**WORK ORDER:** All lines holding the word "anchorY" in the listing below need to be copied.

**EXTRACTED ENTRIES:**
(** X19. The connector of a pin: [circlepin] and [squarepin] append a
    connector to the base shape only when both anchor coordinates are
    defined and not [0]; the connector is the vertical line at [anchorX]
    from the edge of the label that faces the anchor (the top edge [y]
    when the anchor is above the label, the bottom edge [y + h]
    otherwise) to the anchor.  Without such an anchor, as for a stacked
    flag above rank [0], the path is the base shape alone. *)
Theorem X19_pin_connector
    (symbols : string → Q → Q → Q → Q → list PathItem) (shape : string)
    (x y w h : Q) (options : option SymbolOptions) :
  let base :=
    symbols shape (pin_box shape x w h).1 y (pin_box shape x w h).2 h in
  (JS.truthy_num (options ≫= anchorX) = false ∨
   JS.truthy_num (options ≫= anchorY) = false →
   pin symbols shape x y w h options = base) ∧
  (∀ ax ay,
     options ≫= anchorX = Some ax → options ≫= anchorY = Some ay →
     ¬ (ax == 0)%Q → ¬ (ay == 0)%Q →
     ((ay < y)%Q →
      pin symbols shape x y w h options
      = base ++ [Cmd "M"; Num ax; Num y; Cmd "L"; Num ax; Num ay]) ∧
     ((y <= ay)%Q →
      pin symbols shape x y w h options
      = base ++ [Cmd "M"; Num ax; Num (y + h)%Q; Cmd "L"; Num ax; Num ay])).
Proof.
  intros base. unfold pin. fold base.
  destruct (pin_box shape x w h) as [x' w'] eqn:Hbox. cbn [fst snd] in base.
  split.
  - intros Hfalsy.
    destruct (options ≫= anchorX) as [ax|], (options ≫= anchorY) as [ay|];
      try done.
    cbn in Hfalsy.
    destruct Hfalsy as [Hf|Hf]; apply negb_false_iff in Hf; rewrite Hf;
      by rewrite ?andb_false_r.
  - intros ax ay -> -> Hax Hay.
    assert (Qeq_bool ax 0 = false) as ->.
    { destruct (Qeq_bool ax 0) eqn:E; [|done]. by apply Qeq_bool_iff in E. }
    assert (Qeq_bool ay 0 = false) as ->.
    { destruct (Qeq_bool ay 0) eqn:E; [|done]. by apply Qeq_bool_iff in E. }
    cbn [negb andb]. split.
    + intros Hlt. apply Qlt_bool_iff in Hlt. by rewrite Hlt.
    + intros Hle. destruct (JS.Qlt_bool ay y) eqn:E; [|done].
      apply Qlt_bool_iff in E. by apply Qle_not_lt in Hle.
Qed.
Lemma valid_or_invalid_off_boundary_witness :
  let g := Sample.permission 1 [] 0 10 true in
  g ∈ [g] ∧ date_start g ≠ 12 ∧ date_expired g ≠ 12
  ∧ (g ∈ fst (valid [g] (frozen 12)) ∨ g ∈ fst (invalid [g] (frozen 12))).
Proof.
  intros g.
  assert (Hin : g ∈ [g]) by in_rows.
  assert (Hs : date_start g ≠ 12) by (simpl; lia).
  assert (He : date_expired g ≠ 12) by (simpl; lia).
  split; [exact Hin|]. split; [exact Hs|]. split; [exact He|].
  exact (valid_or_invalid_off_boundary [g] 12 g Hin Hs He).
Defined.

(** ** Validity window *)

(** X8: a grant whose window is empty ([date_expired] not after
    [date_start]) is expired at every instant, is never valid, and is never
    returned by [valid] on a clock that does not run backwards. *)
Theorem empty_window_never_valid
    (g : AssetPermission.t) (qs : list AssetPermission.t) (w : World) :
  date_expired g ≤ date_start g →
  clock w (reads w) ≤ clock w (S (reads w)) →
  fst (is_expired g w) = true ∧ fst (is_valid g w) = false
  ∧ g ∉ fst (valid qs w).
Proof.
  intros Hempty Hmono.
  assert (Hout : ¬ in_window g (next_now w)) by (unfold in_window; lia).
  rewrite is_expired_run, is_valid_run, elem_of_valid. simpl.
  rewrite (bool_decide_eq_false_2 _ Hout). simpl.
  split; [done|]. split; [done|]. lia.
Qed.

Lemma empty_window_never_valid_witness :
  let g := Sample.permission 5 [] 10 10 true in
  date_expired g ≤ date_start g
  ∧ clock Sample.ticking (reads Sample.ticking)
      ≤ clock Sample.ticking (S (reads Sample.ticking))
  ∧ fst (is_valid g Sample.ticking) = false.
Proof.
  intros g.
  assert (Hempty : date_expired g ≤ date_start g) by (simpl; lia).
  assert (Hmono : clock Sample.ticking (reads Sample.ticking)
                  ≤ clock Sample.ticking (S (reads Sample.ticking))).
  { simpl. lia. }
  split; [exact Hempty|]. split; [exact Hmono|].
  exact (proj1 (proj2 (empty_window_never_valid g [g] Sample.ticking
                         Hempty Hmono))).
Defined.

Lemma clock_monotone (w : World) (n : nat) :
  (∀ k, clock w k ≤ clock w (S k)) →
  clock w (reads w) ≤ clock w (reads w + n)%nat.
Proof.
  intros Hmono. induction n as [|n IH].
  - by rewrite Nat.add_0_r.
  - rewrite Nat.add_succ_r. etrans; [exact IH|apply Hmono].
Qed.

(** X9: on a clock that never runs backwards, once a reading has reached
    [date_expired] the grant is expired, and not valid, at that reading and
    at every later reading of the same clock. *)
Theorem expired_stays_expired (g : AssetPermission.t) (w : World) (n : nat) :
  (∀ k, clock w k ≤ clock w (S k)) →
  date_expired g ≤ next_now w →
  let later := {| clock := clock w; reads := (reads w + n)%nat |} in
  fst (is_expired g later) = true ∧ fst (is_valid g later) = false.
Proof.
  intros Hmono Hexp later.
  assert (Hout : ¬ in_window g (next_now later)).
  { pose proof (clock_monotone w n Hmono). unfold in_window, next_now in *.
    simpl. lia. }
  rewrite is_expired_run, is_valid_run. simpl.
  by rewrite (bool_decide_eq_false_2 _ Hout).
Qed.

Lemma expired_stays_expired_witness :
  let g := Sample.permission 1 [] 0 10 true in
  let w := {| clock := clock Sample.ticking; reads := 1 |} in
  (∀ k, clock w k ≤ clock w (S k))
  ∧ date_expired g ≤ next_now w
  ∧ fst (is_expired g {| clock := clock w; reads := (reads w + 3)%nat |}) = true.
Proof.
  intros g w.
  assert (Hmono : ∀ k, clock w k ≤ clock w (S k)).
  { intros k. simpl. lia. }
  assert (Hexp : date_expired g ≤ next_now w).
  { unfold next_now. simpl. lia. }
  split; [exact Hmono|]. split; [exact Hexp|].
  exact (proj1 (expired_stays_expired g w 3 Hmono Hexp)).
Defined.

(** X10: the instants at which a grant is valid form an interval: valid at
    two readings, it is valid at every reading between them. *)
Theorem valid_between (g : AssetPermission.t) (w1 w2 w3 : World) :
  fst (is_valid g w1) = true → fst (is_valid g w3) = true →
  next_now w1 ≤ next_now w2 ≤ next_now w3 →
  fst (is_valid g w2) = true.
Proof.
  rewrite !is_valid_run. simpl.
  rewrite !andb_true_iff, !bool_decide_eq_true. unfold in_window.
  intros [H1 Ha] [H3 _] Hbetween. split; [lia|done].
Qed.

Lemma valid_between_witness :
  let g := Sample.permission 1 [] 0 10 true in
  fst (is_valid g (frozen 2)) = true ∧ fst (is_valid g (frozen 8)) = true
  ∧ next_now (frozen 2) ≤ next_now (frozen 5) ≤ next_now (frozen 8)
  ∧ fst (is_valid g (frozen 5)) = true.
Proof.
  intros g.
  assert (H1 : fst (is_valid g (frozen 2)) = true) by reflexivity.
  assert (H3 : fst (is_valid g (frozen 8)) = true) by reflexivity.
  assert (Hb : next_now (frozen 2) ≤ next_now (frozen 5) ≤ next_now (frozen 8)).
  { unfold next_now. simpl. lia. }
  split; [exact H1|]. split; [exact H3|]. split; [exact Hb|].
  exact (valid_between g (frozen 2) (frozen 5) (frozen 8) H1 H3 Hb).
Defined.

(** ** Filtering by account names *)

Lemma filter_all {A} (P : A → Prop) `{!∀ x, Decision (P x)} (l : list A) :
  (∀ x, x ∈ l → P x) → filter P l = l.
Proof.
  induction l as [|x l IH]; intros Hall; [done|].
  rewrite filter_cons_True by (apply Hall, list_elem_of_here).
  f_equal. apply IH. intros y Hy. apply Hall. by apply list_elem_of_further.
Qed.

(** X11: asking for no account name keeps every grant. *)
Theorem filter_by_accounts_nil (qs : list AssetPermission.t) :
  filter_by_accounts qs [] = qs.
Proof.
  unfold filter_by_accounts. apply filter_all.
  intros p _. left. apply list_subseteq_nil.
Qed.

**ANSWER TO THE PROBLEM:**
   JS.truthy_num (options ≫= anchorY) = false →
     options ≫= anchorX = Some ax → options ≫= anchorY = Some ay →
    destruct (options ≫= anchorX) as [ax|], (options ≫= anchorY) as [ay|];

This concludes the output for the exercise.